Hallo zusammen!
Ich wurde von einer Heilige-Birma-Züchterin ziemlich dumm angemacht. Sie war echt heftig und meinte, dass diese Katzen absolut nicht für draußen geeignet sind, weil sie zu empfindlich wären und mit den Gefahren dort überhaupt nicht klarkommen würden – ganz anders als eine normale Hauskatze. Im Grunde meinte sie, eine Birma rauszulassen wäre fast wie ein Todesurteil, weil sie von Bäumen fallen, überfahren werden, von anderen Tieren angegriffen werden oder was Giftiges fressen würden, etc...
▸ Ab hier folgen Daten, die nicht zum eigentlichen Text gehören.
Fixpoint run_ops (os : list socket_op) (s : UdpSocket) (given : list rte_mbuf) (w : rte) : Exec (UdpSocket * list rte_mbuf * rte) :=
  match os with
  | [] => Ret (s, given, w)
  | o :: os => '(s, given, w) ← run_op o s given w; run_ops os s given w
  end.

Record socket_ok (room : Z) (pool : pool_ptr) (s : UdpSocket) (w : rte) : Prop := {
  sk_tx : (length (tx_batch s) <= 64)%nat;
  sk_rx : (length (rx_batch s) <= 64)%nat;
  sk_wf : Forall mbuf_wf (rx_batch s);
  sk_pool : mempool s = Some pool;
  sk_room : rte_pktmbuf_data_room_size pool w = room
}.

Definition op_fits (room : Z) (o : socket_op) : Prop :=
  match o with OSend data _ _ => RTE_PKTMBUF_HEADROOM + 42 + zlen data <= room | _ => True end.

Lemma send_to_step room pool data remote rmac s w : socket_ok room pool s w -> RTE_PKTMBUF_HEADROOM + 42 + zlen data <= room ->
  exists r s' w', send_to data remote rmac s w = Ret (r, s', w') /\ socket_ok room pool s' w' /\ spare s' w' = spare s w.
Proof.
  intros Hok Hfit. pose proof Hok as [Htx Hrx Hwf Hp Hroom].
  destruct (local_endpoint s) as [local|] eqn:El; [|unfold send_to; rewrite El; by eexists _, _, _].
  destruct (is_specified remote) eqn:Es; [|unfold send_to; rewrite El, Es; by eexists _, _, _].
  destruct (Pktmbuf.try_alloc pool w) as [[m|] w1] eqn:Ea.
  - assert (RTE_PKTMBUF_HEADROOM + 42 + zlen data <= rte_pktmbuf_data_room_size pool w) as Hfit1. { lia. }
    destruct (udp_send_to_run data remote rmac s w local pool m w1 El Es Hp Ea Hfit1) as (m' & f & Hw & _ & _ & ->).
    destruct (Pktmbuf.try_alloc_some _ _ _ _ Ea) as (_ & Happ & Hr1). unfold can_send. destruct (Nat.ltb_spec (length (tx_batch s)) 64).
    + eexists _, _, _. split; [done|]. split.
      * split; simpl; try done; [rewrite length_app; simpl; lia|congruence].
      * unfold spare. simpl. rewrite zlen_app, zlen_cons, zlen_nil. lia.
    + eexists _, _, _. split; [done|]. split; [split; try done|]; unfold Pktmbuf.drop_mbuf.
      * rewrite free_room. congruence.
      * unfold spare. rewrite free_app. lia.
  - eexists _, _, _. unfold send_to. rewrite El, Es, Hp, Ea. split; [done|]. pose proof (Pktmbuf.try_alloc_none _ _ _ Ea).
    split; [split; try done|unfold spare; lia]. unfold Pktmbuf.try_alloc, Pktmbuf.alloc in Ea.
    pose proof (alloc_room pool pool w) as Hr. destruct (rte_pktmbuf_alloc pool w). simplify_eq/=. congruence.
Qed.
(* ===== verification/NetUtil.v ===== *)
(** * Network utilities of the test crate
      ([util] of [dpdk-net-test/src/lib.rs], [dpdk-net-test/src/manual/tcp.rs])

    What the sample programs find out about the machine before DPDK takes over:
    channel counts by ioctl, huge pages, the neighbour cache, the routing table
    and PCI addresses in sysfs.  The operating system is the interface [System]:
    its files, links, directories, commands and system calls. *)

From Stdlib Require Import Strings.String.
From stdpp Require Import base gmap list.
From Stdlib Require Import ZArith NArith Strings.Byte Lia.
From S2P Require Import Prelude Mbuf Pktmbuf ArpCache Text.

(** A path is an [OsStr], a string of bytes; a failed call is [None] or an
    [Err] with its text. *)
Definition path : Type := list byte.

Record ethtool_channels := mk_raw {
  cmd : Z;
  raw_max_rx : Z; raw_max_tx : Z; raw_max_other : Z; raw_max_combined : Z;
  raw_rx_count : Z; raw_tx_count : Z; raw_other_count : Z; raw_combined_count : Z
}.

Class System := {
  sys : Type;
  child : Type;
  (* files *)
  exists_path : path -> sys -> bool;
  read_file : path -> sys -> option (list byte);
  read_link : path -> sys -> option path;
  read_dir : path -> sys -> option (list (option path));
  (* [Command]: the success of the exit status; the output; a child with a pipe *)
  run_status : list path -> sys -> Result bool str * sys;
  run_output : list path -> sys -> option (bool * list byte) * sys;
  spawn : list path -> sys -> Result child str * sys;
  write_stdin : child -> list byte -> sys -> Result unit str * sys;
  wait : child -> sys -> Result bool str * sys;
  (* libc *)
  socket_dgram : sys -> Z * sys;
  ioctl_ethtool : Z -> list byte -> ethtool_channels -> sys -> Z * ethtool_channels * sys;
  close_fd : Z -> sys -> sys;
  last_os_error : sys -> str;
  getifaddrs : sys -> option (list (list byte * option Ipv4Addr))
}.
Ich hab meinen Birma-Kater jetzt seit 18 Monaten und hab ihn ganz langsam an den Freigang gewöhnt. Er ist gechippt und kastriert und darf jetzt tagsüber raus, wie er will (nachts aber nie).
Stimmt schon, er ist ein bisschen tollpatschig und nicht gerade der geborene Jäger... Heuschrecken mag er lieber als Mäuse oder Vögel. Er klettert auf Bäume und kommt zwar schwerer wieder runter, aber am Ende schafft er es immer und ist noch nie runtergefallen. Also klar, er ist schon etwas „patschiger“ als eine normale Katze. Aber er liebt es draußen total, ich dachte echt nicht, dass das ein echtes Risiko ist! Ihn rauszulassen war für mich eigentlich nie eine Frage. Ich wohne in einem winzigen Häuschen von 35 m² mitten auf dem Land, hab einen riesigen Garten mit Feldern drumherum und keine Straße in der Nähe. Es wäre also echt schade, ihn einzusperren. Zumal er sich eh nie weit entfernt... höchstens mal bis zum Nachbarfeld, und auch nur, wenn er sich richtig sicher fühlt!
Aber was sie gesagt hat, hat mich jetzt total verunsichert. Ich bin viel unruhiger, wenn ich ihn draußen lasse, während ich zur Arbeit fahre, und denke ständig, dass er irgendwo runterfällt oder sich was bricht, wenn ich nicht da bin. Andererseits kann ich ihn jetzt schlecht wieder einsperren, wo er den Freigang kennt und sein Revier hat. Das wäre doch grausam.
Was meint ihr dazu? Lasst ihr eure Katzen raus, die angeblich „nicht für draußen gemacht“ sind? Sollte ich ihn wieder drin lassen?